Nothing below is to be printed except the lines between the line holding "Fixpoint drain_keys (i" and the line holding "(remaining, e) =>", inclusive, each exactly as it appears.

[Information shown — start]

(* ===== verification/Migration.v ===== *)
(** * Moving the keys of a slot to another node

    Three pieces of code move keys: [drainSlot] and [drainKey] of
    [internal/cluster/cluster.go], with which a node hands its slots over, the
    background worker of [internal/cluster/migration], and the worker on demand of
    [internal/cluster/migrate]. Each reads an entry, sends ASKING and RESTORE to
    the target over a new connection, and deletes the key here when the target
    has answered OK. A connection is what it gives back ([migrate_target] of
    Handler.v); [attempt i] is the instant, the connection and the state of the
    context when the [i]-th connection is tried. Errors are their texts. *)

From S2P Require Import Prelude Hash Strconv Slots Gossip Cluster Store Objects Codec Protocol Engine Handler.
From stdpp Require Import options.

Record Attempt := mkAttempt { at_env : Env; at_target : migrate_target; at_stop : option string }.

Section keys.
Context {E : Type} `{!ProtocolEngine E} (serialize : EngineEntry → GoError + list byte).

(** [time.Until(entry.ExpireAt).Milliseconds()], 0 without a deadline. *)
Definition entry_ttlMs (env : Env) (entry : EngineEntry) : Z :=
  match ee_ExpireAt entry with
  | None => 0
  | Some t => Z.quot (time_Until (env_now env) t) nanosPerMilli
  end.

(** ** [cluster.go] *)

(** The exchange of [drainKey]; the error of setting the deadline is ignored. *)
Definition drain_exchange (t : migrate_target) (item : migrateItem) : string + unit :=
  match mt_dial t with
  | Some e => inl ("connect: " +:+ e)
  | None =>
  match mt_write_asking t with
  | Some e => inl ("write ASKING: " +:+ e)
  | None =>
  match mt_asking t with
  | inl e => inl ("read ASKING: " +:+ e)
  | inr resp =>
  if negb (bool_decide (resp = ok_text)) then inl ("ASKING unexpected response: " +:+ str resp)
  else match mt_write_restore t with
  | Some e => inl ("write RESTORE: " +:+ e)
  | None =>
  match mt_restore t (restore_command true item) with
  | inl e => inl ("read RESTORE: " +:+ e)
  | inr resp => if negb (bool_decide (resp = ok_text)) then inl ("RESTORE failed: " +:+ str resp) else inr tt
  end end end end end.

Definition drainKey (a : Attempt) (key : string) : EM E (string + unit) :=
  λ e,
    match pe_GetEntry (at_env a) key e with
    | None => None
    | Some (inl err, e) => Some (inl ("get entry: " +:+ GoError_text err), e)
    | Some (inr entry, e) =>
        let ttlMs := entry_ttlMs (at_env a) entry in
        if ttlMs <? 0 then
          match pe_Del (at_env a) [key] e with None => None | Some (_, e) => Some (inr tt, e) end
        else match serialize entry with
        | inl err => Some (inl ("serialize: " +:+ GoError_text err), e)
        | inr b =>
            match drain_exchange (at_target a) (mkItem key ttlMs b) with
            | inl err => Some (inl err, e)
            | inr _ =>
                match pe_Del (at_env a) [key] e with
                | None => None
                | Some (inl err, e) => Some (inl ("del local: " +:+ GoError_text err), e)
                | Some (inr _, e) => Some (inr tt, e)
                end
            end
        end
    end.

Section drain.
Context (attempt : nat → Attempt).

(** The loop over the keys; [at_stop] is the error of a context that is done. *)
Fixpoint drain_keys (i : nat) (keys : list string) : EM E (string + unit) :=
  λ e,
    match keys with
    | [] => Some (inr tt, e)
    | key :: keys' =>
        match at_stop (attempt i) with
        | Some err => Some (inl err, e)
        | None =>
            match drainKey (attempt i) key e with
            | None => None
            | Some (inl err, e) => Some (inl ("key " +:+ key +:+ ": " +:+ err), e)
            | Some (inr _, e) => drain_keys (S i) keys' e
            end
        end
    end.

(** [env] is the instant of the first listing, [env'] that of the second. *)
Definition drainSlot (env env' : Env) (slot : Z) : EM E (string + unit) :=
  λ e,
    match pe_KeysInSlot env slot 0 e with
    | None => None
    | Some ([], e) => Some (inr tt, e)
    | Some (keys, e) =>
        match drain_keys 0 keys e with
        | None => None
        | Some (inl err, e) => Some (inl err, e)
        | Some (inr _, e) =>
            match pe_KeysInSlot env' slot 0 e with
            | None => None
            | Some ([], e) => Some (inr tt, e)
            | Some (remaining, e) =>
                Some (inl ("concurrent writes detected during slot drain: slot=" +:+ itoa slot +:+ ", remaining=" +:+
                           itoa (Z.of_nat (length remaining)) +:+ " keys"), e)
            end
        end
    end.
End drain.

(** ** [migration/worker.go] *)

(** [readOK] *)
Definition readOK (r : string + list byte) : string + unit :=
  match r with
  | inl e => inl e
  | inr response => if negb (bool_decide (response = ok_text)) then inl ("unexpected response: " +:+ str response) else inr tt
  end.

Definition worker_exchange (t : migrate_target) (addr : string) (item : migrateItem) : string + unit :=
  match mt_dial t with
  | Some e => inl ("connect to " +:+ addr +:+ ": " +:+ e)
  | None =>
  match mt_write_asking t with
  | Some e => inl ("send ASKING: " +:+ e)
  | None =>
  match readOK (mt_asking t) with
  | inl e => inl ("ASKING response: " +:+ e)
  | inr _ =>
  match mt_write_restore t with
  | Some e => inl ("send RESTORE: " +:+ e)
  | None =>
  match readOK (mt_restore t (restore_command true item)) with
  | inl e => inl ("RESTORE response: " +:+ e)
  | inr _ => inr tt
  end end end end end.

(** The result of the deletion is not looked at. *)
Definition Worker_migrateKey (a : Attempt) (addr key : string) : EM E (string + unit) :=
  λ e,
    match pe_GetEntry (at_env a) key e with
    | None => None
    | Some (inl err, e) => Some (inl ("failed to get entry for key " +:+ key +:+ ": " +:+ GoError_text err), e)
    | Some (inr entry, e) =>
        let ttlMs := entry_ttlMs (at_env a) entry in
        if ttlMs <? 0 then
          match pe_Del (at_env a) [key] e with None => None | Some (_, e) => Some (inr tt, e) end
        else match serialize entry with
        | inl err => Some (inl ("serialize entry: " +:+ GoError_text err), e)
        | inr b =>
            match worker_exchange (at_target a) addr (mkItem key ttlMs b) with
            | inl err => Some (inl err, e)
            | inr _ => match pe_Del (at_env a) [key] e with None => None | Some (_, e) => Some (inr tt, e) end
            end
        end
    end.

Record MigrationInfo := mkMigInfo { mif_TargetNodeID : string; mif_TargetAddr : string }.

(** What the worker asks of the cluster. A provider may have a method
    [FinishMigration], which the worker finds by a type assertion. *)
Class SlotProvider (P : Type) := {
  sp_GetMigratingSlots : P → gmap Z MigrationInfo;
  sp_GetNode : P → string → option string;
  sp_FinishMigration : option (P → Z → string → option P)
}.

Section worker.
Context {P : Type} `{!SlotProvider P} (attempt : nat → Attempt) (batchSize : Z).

[Information shown — finish]

* Solution for this problem
Fixpoint drain_keys (i : nat) (keys : list string) : EM E (string + unit) :=
  λ e,
    match keys with
    | [] => Some (inr tt, e)
    | key :: keys' =>
        match at_stop (attempt i) with
        | Some err => Some (inl err, e)
        | None =>
            match drainKey (attempt i) key e with
            | None => None
            | Some (inl err, e) => Some (inl ("key " +:+ key +:+ ": " +:+ err), e)
            | Some (inr _, e) => drain_keys (S i) keys' e
            end
        end
    end.

(** [env] is the instant of the first listing, [env'] that of the second. *)
Definition drainSlot (env env' : Env) (slot : Z) : EM E (string + unit) :=
  λ e,
    match pe_KeysInSlot env slot 0 e with
    | None => None
    | Some ([], e) => Some (inr tt, e)
    | Some (keys, e) =>
        match drain_keys 0 keys e with
        | None => None
        | Some (inl err, e) => Some (inl err, e)
        | Some (inr _, e) =>
            match pe_KeysInSlot env' slot 0 e with
            | None => None
            | Some ([], e) => Some (inr tt, e)
            | Some (remaining, e) =>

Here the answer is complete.